I am actually full of admiration for Germany.   Not at all for what happened during the war, of course, but how they have rebuilt themselves since.   I was in Frankfurt recently – stayed overnight, had dinner at a restaurant and used the airport.   I was so impressed, once again, with the people and the efficiency.   They are so welcoming, so kind.   One bloke on the bus appointed himself our tourist guide,  although he didn’t speak brilliant English – he just wanted to point out the things he was proud of.   Isn’t that great?

Another guy struck up conversation in the restaurant – he was stuck overnight with his tour group as his flight was cancelled.   Did he complain?   No, he just took it in his stride.   No-one else in the group was heard to complain either.   They just raised their eyebrows and laughed it off.   It was refreshing.   Can you imagine the grumps in a British airport hotel if a large group of people were stuck there when they wanted to be in Cuba?

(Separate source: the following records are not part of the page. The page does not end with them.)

(* ===== verification/GoErrors.v ===== *)
(** * Error trees

    [errors.Is], [errors.Join] and the three tree walks of the source that decide
    whether a whole error is one expected cause: [task.AllErrorCauses],
    [runtime.onlyCauses] and [recurrence.onlyNoCandidate]. *)
From S2P Require Import Prelude.

(** [errors.Is(err, target)] for a sentinel target. *)
Fixpoint errors_Is (err : error) (target : sentinel) : bool :=
  match err with
  | Sentinel s => bool_decide (s = target)
  | New _ | Sqlite _ => false
  | Errorf _ cause => errors_Is cause target
  | Joined _ causes => existsb (fun c => errors_Is c target) causes
  end.

(** [errors.Join]: nil arguments are dropped; all nil gives nil. *)
Definition errors_Join (errs : list (option error)) : option error :=
  match omap id errs with
  | [] => None
  | causes => Some (Joined "" causes)
  end.

(** [task.AllErrorCauses]; a nil error is [None] and never matches. *)
Fixpoint AllErrorCauses (err : error) (leaf : error -> bool) : bool :=
  match err with
  | Joined _ [] => false
  | Joined _ causes => forallb (fun c => AllErrorCauses c leaf) causes
  | Errorf _ cause => AllErrorCauses cause leaf
  | Sentinel _ | New _ | Sqlite _ => leaf err
  end.

(** [task.AnyErrorNode] *)
Fixpoint AnyErrorNode (err : error) (matches : error -> bool) : bool :=
  if matches err then true
  else match err with
       | Joined _ causes => existsb (fun c => AnyErrorNode c matches) causes
       | Errorf _ cause => AnyErrorNode cause matches
       | Sentinel _ | New _ | Sqlite _ => false
       end.

(** [task.RecordAbsent] *)
Definition RecordAbsent (err : error) : bool :=
  if errors_Is err task_ErrIdentityMismatch || errors_Is err task_ErrEvidenceFault ||
     errors_Is err context_Canceled || errors_Is err context_DeadlineExceeded
  then false
  else AllErrorCauses err (fun cause => errors_Is cause fs_ErrNotExist).

(** [runtime.onlyCauses] on a non-nil error. *)
Fixpoint onlyCauses (err : error) (allowed : list sentinel) : bool :=
  match err with
  | Joined _ causes =>
      forallb (fun c => onlyCauses c allowed) causes && (0 <? Z.of_nat (length causes))
  | Errorf _ cause => onlyCauses cause allowed
  | Sentinel _ | New _ | Sqlite _ => existsb (errors_Is err) allowed
  end.

(** [onlyCauses] on Go's nilable error: nil has only allowed causes. *)
Definition onlyCauses_nilable (err : option error) (allowed : list sentinel) : bool :=
  match err with None => true | Some e => onlyCauses e allowed end.

(** [runtime.cancellationOnly] *)
Definition cancellationOnly (err : option error) : bool :=
  onlyCauses_nilable err [context_Canceled; context_DeadlineExceeded].

(** [recurrence.onlyNoCandidate] *)
Fixpoint onlyNoCandidate (err : error) : bool :=
  if negb (errors_Is err gocron_ErrCronJobInvalid) then false
  else match err with
       | Joined _ causes => forallb onlyNoCandidate causes
       | Errorf _ cause => onlyNoCandidate cause
       | Sentinel _ | New _ | Sqlite _ => true
       end.

(** The leaves of an error tree. *)
Fixpoint leaves (err : error) : list error :=
  match err with
  | Joined _ causes => concat (map leaves causes)
  | Errorf _ cause => leaves cause
  | Sentinel _ | New _ | Sqlite _ => [err]
  end.

(** A join with no causes somewhere in the tree ([errors.Join] never builds one). *)
Fixpoint has_empty_join (err : error) : bool :=
  match err with
  | Joined _ causes =>
      match causes with [] => true | _ => existsb has_empty_join causes end
  | Errorf _ cause => has_empty_join cause
  | Sentinel _ | New _ | Sqlite _ => false
  end.

(** ** Induction over error trees *)
Section error_induction.
Context (P : error -> Prop).
Context (HS : forall s, P (Sentinel s)) (HN : forall m, P (New m)) (HQ : forall c, P (Sqlite c)).
Context (HE : forall m c, P c -> P (Errorf m c)).
Context (HJ : forall m cs, Forall P cs -> P (Joined m cs)).

Fixpoint error_tree_ind (e : error) : P e :=
  match e with
  | Sentinel s => HS s
  | New m => HN m
  | Sqlite c => HQ c
  | Errorf m c => HE m c (error_tree_ind c)
  | Joined m cs =>
      HJ m cs ((fix go cs : Forall P cs :=
                  match cs with
                  | [] => Forall_nil_2 P
                  | c :: cs => Forall_cons_2 P c cs (error_tree_ind c) (go cs)
                  end) cs)
  end.
End error_induction.

Lemma forallb_concat {A} (f : A -> bool) ls :
  forallb f (concat ls) = forallb (forallb f) ls.
Proof. induction ls as [|l ls IH]; [done|]; cbn. by rewrite forallb_app, IH. Qed.

Lemma forallb_map_ext {A B} (g : A -> B) (f : B -> bool) (h : A -> bool) l :
  Forall (fun a => h a = f (g a)) l -> forallb h l = forallb f (map g l).
Proof. induction 1 as [|a l Ha _ IH]; cbn; [done|]. by rewrite Ha, IH. Qed.

Lemma negb_existsb {A} (f : A -> bool) l : negb (existsb f l) = forallb (fun a => negb (f a)) l.
Proof. induction l as [|a l IH]; cbn; [done|]. by rewrite negb_orb, IH. Qed.

Lemma forallb_and {A} (f g : A -> bool) l :
  forallb (fun a => f a && g a) l = forallb f l && forallb g l.
Proof.
  induction l as [|a l IH]; cbn; [done|]. rewrite IH.
  destruct (f a), (g a); cbn; try done. by rewrite andb_false_r.
Qed.

(** [onlyCauses] is exactly: no empty join, and every leaf is an allowed sentinel. *)
Lemma onlyCauses_leaves err allowed :
  onlyCauses err allowed =
    negb (has_empty_join err) && forallb (fun l => existsb (errors_Is l) allowed) (leaves err).
Proof.
  induction err as [s|m|c|m c IH|m cs IH] using error_tree_ind; cbn;
    try (by rewrite andb_true_r); [done|].
  destruct cs as [|c0 cs']; [done|].
  set (cs := c0 :: cs') in *.
  replace (0 <? Z.of_nat (length cs)) with true by (symmetry; apply Z.ltb_lt; cbn; lia).
  rewrite andb_true_r, forallb_concat.
  rewrite <- (forallb_map_ext leaves _ _ cs (Forall_true _ _ (fun a => eq_refl))).
  rewrite negb_existsb. rewrite <- forallb_and.
  induction IH as [|a l Ha _ IHl]; cbn; [done|]. by rewrite Ha, IHl.
Qed.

So why is the press so anxious to stir up not so recent history and encourage its readers to hate, or be fearful, of our nearest neighbours?   What is the point?   Who does it help?   And why oh why are they allowed to print such inflammatory stuff?   Free press yes.   Racist press, no thanks.   The same article adapted to be about a minority group would be quite rightly slammed across the board.

So why is it still acceptable to be racist against the Germans and French?   Covering up racism with a light sheen of humour (though if anyone really finds it funny then I will despair of my mother country) is wrong.
Living in France as I do, it is when articles like this come out that I am ashamed to be British, because thanks to the world wide web these types of articles are picked up on and translated, and even in France when journalists mention the Daily Mail they do so with a sneer.   The fact that it is such a popular website does nothing for our already pretty tarnished reputation abroad – they are starting to believe that we are all like that, but last time I looked Britain and its people are tolerant and welcoming.

The Daily Mail likes to huff and puff about ‘political correctness gone mad’.   Their recent articles on Europe show that they believe that vile rants about our allies are acceptable and to be encouraged.   I hope the rest of the country isn’t listening to them,  because articles such as this one by Richard Littlejohn aren’t politically incorrect (said with a smile and a wink).   They are inflammatory, racist and bigoted.

We have a lot to learn from our European neighbours.   It appears that tolerance is one thing.   And, if this is considered humour, I would say that Richard Littlejohn could learn something about sense of humour from the Germans.